§ **EXERCISE BRIEF**:
How do the lines below between the ones holding "induction es as" and "Definition reads_only (flags", inclusive, read? Give them again exactly, with no other lines.

§ **DATA FOR THE TASK**:
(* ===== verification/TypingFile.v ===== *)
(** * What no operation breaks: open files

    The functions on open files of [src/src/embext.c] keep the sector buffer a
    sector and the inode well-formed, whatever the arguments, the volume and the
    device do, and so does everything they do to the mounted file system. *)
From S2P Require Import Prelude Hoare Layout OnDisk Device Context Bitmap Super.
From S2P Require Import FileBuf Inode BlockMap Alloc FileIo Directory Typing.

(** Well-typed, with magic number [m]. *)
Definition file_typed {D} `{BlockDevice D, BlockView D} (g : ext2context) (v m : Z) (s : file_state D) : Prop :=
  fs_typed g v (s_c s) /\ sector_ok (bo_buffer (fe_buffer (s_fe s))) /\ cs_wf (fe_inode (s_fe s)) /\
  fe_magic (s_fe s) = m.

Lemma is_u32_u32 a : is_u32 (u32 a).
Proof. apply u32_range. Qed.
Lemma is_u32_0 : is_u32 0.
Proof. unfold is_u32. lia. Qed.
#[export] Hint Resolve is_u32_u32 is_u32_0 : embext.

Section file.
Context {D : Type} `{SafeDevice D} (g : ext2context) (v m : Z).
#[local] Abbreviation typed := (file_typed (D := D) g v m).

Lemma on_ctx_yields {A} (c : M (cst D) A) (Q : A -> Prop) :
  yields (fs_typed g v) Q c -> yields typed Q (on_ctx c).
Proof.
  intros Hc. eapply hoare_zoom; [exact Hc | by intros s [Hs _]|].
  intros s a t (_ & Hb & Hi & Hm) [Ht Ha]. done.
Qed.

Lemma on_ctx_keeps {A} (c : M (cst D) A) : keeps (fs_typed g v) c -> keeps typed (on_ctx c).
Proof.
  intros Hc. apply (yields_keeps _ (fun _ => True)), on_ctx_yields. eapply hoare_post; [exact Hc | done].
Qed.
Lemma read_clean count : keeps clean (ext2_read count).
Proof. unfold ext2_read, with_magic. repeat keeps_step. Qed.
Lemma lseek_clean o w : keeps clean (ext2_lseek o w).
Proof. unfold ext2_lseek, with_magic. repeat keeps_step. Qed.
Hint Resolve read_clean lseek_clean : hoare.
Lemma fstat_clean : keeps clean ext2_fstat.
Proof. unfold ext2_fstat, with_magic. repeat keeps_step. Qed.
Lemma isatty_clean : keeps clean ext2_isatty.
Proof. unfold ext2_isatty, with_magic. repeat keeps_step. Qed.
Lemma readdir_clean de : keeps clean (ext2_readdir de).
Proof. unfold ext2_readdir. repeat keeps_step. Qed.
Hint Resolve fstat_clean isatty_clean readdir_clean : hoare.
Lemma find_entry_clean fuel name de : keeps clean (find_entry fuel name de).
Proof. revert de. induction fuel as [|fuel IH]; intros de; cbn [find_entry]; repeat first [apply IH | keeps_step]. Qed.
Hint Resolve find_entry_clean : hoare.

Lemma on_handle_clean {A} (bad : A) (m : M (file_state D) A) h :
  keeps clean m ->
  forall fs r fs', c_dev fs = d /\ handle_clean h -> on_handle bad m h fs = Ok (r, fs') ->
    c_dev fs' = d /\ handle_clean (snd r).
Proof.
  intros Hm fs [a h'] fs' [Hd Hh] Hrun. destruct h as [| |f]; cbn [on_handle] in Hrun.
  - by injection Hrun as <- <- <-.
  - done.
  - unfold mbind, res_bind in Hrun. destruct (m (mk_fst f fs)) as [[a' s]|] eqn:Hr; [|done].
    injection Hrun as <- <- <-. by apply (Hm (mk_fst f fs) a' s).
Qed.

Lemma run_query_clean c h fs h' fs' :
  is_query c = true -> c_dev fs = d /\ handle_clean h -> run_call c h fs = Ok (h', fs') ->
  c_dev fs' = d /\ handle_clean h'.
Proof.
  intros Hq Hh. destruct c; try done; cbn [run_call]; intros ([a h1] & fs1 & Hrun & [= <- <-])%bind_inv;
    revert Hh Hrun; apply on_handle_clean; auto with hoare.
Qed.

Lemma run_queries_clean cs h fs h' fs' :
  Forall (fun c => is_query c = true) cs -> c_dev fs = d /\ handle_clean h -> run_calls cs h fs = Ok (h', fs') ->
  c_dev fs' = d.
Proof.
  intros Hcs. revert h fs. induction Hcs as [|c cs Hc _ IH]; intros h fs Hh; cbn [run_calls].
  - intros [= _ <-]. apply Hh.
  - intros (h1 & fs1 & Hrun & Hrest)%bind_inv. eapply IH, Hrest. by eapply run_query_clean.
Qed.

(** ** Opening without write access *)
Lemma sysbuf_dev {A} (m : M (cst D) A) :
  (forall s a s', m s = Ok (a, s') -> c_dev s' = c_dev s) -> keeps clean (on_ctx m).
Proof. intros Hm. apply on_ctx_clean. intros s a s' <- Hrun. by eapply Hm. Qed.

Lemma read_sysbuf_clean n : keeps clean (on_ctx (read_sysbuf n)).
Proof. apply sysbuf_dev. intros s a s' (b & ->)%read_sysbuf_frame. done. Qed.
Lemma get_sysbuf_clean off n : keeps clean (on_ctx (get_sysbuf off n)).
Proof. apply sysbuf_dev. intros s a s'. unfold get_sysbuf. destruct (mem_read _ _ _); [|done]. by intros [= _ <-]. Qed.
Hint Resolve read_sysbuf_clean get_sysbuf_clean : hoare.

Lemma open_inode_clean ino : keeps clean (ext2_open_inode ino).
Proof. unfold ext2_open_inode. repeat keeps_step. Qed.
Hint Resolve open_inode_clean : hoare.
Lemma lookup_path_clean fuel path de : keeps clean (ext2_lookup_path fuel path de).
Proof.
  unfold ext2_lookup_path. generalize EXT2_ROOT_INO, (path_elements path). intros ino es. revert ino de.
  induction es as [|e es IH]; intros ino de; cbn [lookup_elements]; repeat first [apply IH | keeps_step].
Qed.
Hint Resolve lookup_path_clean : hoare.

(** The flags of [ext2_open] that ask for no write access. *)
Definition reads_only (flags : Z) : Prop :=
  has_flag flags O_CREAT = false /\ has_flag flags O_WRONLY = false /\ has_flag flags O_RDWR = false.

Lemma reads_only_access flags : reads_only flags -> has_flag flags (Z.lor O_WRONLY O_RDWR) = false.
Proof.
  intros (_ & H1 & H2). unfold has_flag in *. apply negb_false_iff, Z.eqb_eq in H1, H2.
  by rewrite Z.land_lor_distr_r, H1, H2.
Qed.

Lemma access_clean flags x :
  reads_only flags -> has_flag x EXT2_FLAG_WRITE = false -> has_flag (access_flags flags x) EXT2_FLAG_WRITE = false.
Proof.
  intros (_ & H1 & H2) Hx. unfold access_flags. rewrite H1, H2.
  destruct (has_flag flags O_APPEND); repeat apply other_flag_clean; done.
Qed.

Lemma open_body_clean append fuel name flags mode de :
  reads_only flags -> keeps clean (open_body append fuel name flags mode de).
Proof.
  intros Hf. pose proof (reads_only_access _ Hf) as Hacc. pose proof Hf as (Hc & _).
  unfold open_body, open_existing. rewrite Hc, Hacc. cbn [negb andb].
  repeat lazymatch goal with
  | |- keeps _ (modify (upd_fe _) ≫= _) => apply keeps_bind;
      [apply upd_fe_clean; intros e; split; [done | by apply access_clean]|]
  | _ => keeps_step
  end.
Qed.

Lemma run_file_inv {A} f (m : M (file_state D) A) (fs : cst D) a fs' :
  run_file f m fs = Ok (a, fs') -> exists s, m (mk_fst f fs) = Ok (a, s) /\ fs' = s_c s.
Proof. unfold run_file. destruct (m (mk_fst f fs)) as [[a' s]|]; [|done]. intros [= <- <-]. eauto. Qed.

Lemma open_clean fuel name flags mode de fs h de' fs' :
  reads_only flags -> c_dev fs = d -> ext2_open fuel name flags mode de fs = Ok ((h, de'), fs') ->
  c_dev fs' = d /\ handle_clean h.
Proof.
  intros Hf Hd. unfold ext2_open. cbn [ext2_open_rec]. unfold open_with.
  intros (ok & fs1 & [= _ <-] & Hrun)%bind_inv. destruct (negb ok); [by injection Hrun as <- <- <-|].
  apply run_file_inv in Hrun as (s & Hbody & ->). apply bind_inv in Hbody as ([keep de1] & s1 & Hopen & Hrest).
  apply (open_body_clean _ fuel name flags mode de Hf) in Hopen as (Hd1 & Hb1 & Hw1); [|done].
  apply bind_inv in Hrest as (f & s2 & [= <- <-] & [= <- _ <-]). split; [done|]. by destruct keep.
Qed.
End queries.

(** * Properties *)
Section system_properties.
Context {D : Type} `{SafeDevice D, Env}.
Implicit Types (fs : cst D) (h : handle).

§ **RESPONSE**:
  induction es as [|e es IH]; intros ino de; cbn [lookup_elements]; repeat first [apply IH | keeps_step].
Qed.
Hint Resolve lookup_path_clean : hoare.

(** The flags of [ext2_open] that ask for no write access. *)
Definition reads_only (flags : Z) : Prop :=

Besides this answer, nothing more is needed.